Image via The Road Ahead

Prosopopoeia

Jasper drew the curtain aside an inch and peered out. The pit was full just as Valentina had said, not that he questioned her word. He just wanted to see for himself. The three tiers rising around the pit were also full to brimming.

The agitators he had sent into the pit appeared to have carried on the work they had already done on the streets, in the market queues and in the tavernas in the days leading up to opening night. The right words in the right ears had the entire theatre was buzzing with the rumours of Cardinal Alessandro Medici. Jasper knew they were divided in opinion and was glad. He didn’t want to convert them all with mere street conjecture.

Valentina swore the audience were assembled like spectators at an accident.

A cool hand touched his arm and he let the curtain drop.

“There is still time to call this all off.” Valentina’s face was serious beneath the thick stage make up.

Jasper shook his head.

“I have listened to all you have had to say, my love. But this is something even you cannot sway me from. Not now.”
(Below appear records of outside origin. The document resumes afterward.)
(** * validAI: the debate arena, its evidence system and its judge

    A shallow embedding of
      - [src/arena/evidence_system.py]  (Evidence, EvidenceScorer, EvidenceValidator),
      - [src/agents/judge_agent.py]     (JudgeAgent),
      - [src/arena/debate_orchestrator.py] (DebateState, DebateOrchestrator),
    then of the rest of the evidence system (EvidenceGatherer, the chains and
    combos of evidence), of the analysis endpoint of [src/api/rest.py] and of
    the research pipeline of [src/research/searcher_working.py],
    followed by the properties the specification states about them and by
    further properties read off the code.

    Conventions of the embedding.
      - Python numbers.  The evidence system and the judge compute with
        [float]s.  Their code is written once, over the interface [PyNumber],
        and read at two instances: [ExactQ], exact rational arithmetic (used for
        statements about all inputs), and [Binary64], IEEE binary64 as CPython
        computes it (used to evaluate the code on concrete inputs).
      - The orchestrator's confidences start at [50.0] and only ever receive
        the integers [+5], [(5 - tier) * 5] and [-10]; they are integer-valued
        floats and are modelled in [Z].  Its thresholds and the draws of
        [random.random()] are modelled by their exact rational values.
      - Strings are Rocq strings (sequences of 8-bit characters); [str.lower]
        and the regular expression [\d] are modelled on ASCII.
      - [KeyError], [IndexError] and [AttributeError] are results of type
        [Result].
      - Time.  The pauses of the orchestrator ([asyncio.sleep]) add up in
        the world it runs in, and the [duration] of a debate is what the
        clock makes of them; the stamps [start_time] and [timestamp], which
        nothing reads back but that difference, are left out. *)

From Stdlib Require Import ZArith QArith Qabs Qround Floats String Ascii List Bool.
From Stdlib Require Import DecimalString Lia Lqa.
From Stdlib Require Import Sorted Permutation.
Import ListNotations.

Set Warnings "-inexact-float,-register-all".

(* ================================================================== *)
(** * Python numbers *)
(* ================================================================== *)

Declare Scope num_scope.
Delimit Scope num_scope with num.

(** The operations the sources apply to numbers.  [of_Z] is the conversion of
  an [int]; [of_decimal] reads a decimal literal such as [0.30]. *)
Class PyNumber (num : Type) : Type := {
  of_Z : Z -> num;
  of_decimal : Q -> num;
  num_add : num -> num -> num;
  num_sub : num -> num -> num;
  num_mul : num -> num -> num;
  num_div : num -> num -> num;
  num_abs : num -> num;
  num_ltb : num -> num -> bool;
  num_leb : num -> num -> bool
}.

Infix "+" := num_add : num_scope.
Infix "-" := num_sub : num_scope.
Infix "*" := num_mul : num_scope.
Infix "/" := num_div : num_scope.
Infix "<?" := num_ltb (at level 70, no associativity) : num_scope.
Infix "<=?" := num_leb (at level 70, no associativity) : num_scope.
Notation "x >? y" := (num_ltb y x) (at level 70, no associativity) : num_scope.
Notation "x >=? y" := (num_leb y x) (at level 70, no associativity) : num_scope.

Section PyBuiltins.
Context {num : Type} {N : PyNumber num}.
Local Open Scope num_scope.

(** [min(a, b)]: the first of the smallest, so [b] only when [b < a]. *)
Definition py_min (a b : num) : num := if b <? a then b else a.

(** [max(a, b)]: the first of the largest, so [b] only when [b > a]. *)
Definition py_max (a b : num) : num := if b >? a then b else a.

(** [sum(xs)]: a left fold that starts from the int [0]. *)
Definition py_sum (xs : list num) : num := fold_left num_add xs (of_Z 0).
End PyBuiltins.

(** ** Exact rationals *)

Definition Qltb (x y : Q) : bool := negb (Qle_bool y x).

#[export] Instance ExactQ : PyNumber Q := {|
  of_Z := inject_Z;
  of_decimal := fun q => q;
  num_add := Qplus;
  num_sub := Qminus;
  num_mul := Qmult;
  num_div := Qdiv;
  num_abs := Qabs;
  num_ltb := Qltb;
  num_leb := Qle_bool
|}.

(** ** IEEE binary64 *)

(** An [int] converted to the nearest double (ties to even). *)
Definition f64_of_Z (z : Z) : float := SF2Prim (binary_normalize 53 1024 z 0 false).

(** A decimal literal [n / d]: numerator and denominator of the literals in
  the sources are exact doubles, and IEEE division rounds their quotient
  correctly, which is the double the Python parser produces. *)
Definition f64_of_decimal (q : Q) : float :=
  PrimFloat.div (f64_of_Z (Qnum q)) (f64_of_Z (Zpos (Qden q))).

#[export] Instance Binary64 : PyNumber float := {|
  of_Z := f64_of_Z;
  of_decimal := f64_of_decimal;
  num_add := PrimFloat.add;
  num_sub := PrimFloat.sub;
  num_mul := PrimFloat.mul;
  num_div := PrimFloat.div;
  num_abs := PrimFloat.abs;
  num_ltb := PrimFloat.ltb;
  num_leb := PrimFloat.leb
|}.

(* ================================================================== *)
(** * Python strings *)
(* ================================================================== *)

Module PyStr.
Local Open Scope string_scope.

Definition is_digit (c : ascii) : bool :=
  let n := nat_of_ascii c in (48 <=? n)%nat && (n <=? 57)%nat.

Definition is_upper (c : ascii) : bool :=
  let n := nat_of_ascii c in (65 <=? n)%nat && (n <=? 90)%nat.

Definition lower_char (c : ascii) : ascii :=
  if is_upper c then ascii_of_nat (nat_of_ascii c + 32) else c.

(** [s.lower()] *)
Fixpoint lower (s : string) : string :=
  match s with
  | EmptyString => EmptyString
  | String c s' => String (lower_char c) (lower s')
  end.

(** [s.startswith(p)] *)
Fixpoint startswith (p s : string) : bool :=
  match p, s with
  | EmptyString, _ => true
  | String _ _, EmptyString => false
  | String a p', String b s' => Ascii.eqb a b && startswith p' s'
  end.

(** [p in s] for strings: [p] occurs in [s] at some position. *)
Fixpoint contains (p s : string) : bool :=
  startswith p s ||
  match s with
  | EmptyString => false
  | String _ s' => contains p s'
  end.

(** The length of the longest run of digits that [s] starts with. *)
Fixpoint digit_run (s : string) : nat :=
  match s with
  | String c s' => if is_digit c then S (digit_run s') else O
  | EmptyString => O
  end.

(** [re.search(r'\d+', s)]: the leftmost match, as (start, length);
    [None] when no position starts a non-empty run of digits. *)
Fixpoint re_search_digits (s : string) : option (nat * nat) :=
  match s with
  | EmptyString => None
  | String c s' =>
      if is_digit c then Some (O, digit_run s)
      else match re_search_digits s' with
           | Some (i, n) => Some (S i, n)
           | None => None
           end
  end.

(** [bool(x)] of an optional match object. *)
Definition truthy {A} (m : option A) : bool :=
  match m with Some _ => true | None => false end.

(** [c] is one of the characters of [s]. *)
Fixpoint occurs (c : ascii) (s : string) : Prop :=
  match s with
  | EmptyString => False
  | String a s' => a = c \/ occurs c s'
  end.

(** [p] occurs in [s]: [s] is [pre ++ p ++ post]. *)
Definition substring_of (p s : string) : Prop :=
  exists pre post, s = pre ++ p ++ post.
End PyStr.

(* ================================================================== *)
(** * arena/evidence_system.py *)
(* ================================================================== *)

(** [class EvidenceTier(Enum)] with the integer values of its members. *)
Inductive EvidenceTier : Type := PLATINUM | GOLD | SILVER | BRONZE.

Definition tier_value (t : EvidenceTier) : Z :=
  match t with PLATINUM => 1 | GOLD => 2 | SILVER => 3 | BRONZE => 4 end.

(** The dict [_extract_data_points] builds: a key ("percentages", "costs",
    "timeframes", "metrics") with the regular-expression matches found, each
    match the tuple of its groups. *)
Definition ExtractedData : Type := list (string * list (list string)).

Section EvidenceSystem.
Context {num : Type} {N : PyNumber num}.
Local Open Scope string_scope.
Local Open Scope num_scope.

(** [@dataclass class Evidence].  The two optional lists [counter_evidence]
    and [supporting_evidence] are never read or written by the code below
    and are not part of the record. *)
Record Evidence : Type := mkEvidence {
  claim : string;
  source : string;
  url : string;
  tier : EvidenceTier;
  relevance_score : num;
  recency_score : num;
  credibility_score : num;
  raw_text : string;
  extracted_data : option ExtractedData
}.

(** The dict [tier_weights] of [Evidence.total_score]. *)
Definition tier_weights (t : EvidenceTier) : Z :=
  match t with PLATINUM => 10 | GOLD => 5 | SILVER => 2 | BRONZE => 1 end.

(** [Evidence.total_score]: Python multiplies from the left. *)
Definition total_score (e : Evidence) : num :=
  let base_weight := of_Z (tier_weights (tier e)) in
  base_weight * relevance_score e * recency_score e * credibility_score e.

(** ** EvidenceScorer *)

(** [EvidenceScorer.score_evidence_collection] *)
Definition score_evidence_collection (evidence_list : list Evidence) : num :=
  match evidence_list with
  | [] => of_decimal 0.0
  | _ =>
      let total := py_sum (map total_score evidence_list) in
      total / of_Z (Z.of_nat (length evidence_list))
  end.

(** [EvidenceScorer.compare_evidence] *)
Definition compare_evidence (evidence1 evidence2 : Evidence) : string :=
  let score1 := total_score evidence1 in
  let score2 := total_score evidence2 in
  if score1 >? score2 * of_decimal 1.5 then "evidence1_dominates"
  else if score2 >? score1 * of_decimal 1.5 then "evidence2_dominates"
  else if score1 >? score2 then "evidence1_wins"
  else if score2 >? score1 then "evidence2_wins"
  else "draw".

(** ** EvidenceValidator *)

(** What a rule returns: [(is_valid, issue)]. *)
Definition RuleResult : Type := (bool * option string)%type.

(** [not evidence.extracted_data]: true for [None] and for the empty dict. *)
Definition not_extracted_data (d : option ExtractedData) : bool :=
  match d with
  | None => true
  | Some [] => true
  | Some (_ :: _) => false
  end.

(** [EvidenceValidator._check_has_source] *)
Definition _check_has_source (evidence : Evidence) : RuleResult :=
  if String.eqb (source evidence) "" || String.eqb (source evidence) "unknown"
  then (false, Some "No valid source provided")
  else (true, None).

(** [EvidenceValidator._check_has_data] *)
Definition _check_has_data (evidence : Evidence) : RuleResult :=
  if not_extracted_data (extracted_data evidence) then
    let has_numbers := PyStr.truthy (PyStr.re_search_digits (claim evidence)) in
    let has_specifics :=
      existsb (fun word => PyStr.contains word (PyStr.lower (claim evidence)))
              ["study"; "report"; "analysis"; "data"] in
    if negb has_numbers && negb has_specifics
    then (false, Some "No specific data or metrics provided")
    else (true, None)
  else (true, None).

(** [EvidenceValidator._check_not_pure_opinion] *)
Definition _check_not_pure_opinion (evidence : Evidence) : RuleResult :=
  let opinion_signals :=
    ["i think"; "i believe"; "in my opinion"; "i feel"; "seems like"] in
  let claim_lower := PyStr.lower (claim evidence) in
  if existsb (fun signal => PyStr.contains signal claim_lower) opinion_signals
  then (false, Some "Evidence appears to be opinion-based")
  else (true, None).

(** [EvidenceValidator._check_recency] *)
Definition _check_recency (evidence : Evidence) : RuleResult :=
  if recency_score evidence <? of_decimal 0.3
  then (false, Some "Evidence may be outdated")
  else (true, None).

(** [EvidenceValidator._check_credibility] *)
Definition _check_credibility (evidence : Evidence) : RuleResult :=
  if credibility_score evidence <? of_decimal 0.3
  then (false, Some "Source has low credibility")
  else (true, None).

(** [self.validation_rules], in the insertion order of the dict. *)
Definition validation_rules : list (string * (Evidence -> RuleResult)) :=
  [ ("has_source", _check_has_source);
    ("has_data", _check_has_data);
    ("not_opinion", _check_not_pure_opinion);
    ("recent_enough", _check_recency);
    ("credible_source", _check_credibility) ].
“You make a powerful enemy Jasper.” She pulled the shawl around her shoulder, as chills ran through her

“No, it is the Cardinal who has made a powerful enemy in me. Look out there Valentina. You cannot argue the power of the theatre. I have waited-”

“You cannot guarantee-”

“I have been careful in writing the script. Without the rumours spread the past few days, people may not have connected the dots. And even then.”

“Trial by public opinion Jasper – is that fair?”

“You cannot be defending him, after what he did to me as a boy – after what he did to all those boys and is probably still doing to them.”

“I am not condoning his behaviour. I am just worried for you Jasper. There is word The Angel of Death is in town.”

“There stories of the Butcher of Capena are just that. Stories. If only I were to think of such extravagant phatasies as a man who kills in the name of the Lord. A wingless angel who walks shoulder to shoulder with ordinary man. Bah!”

“They will shut you down after tonight. We’ll be excommunicated or worse.”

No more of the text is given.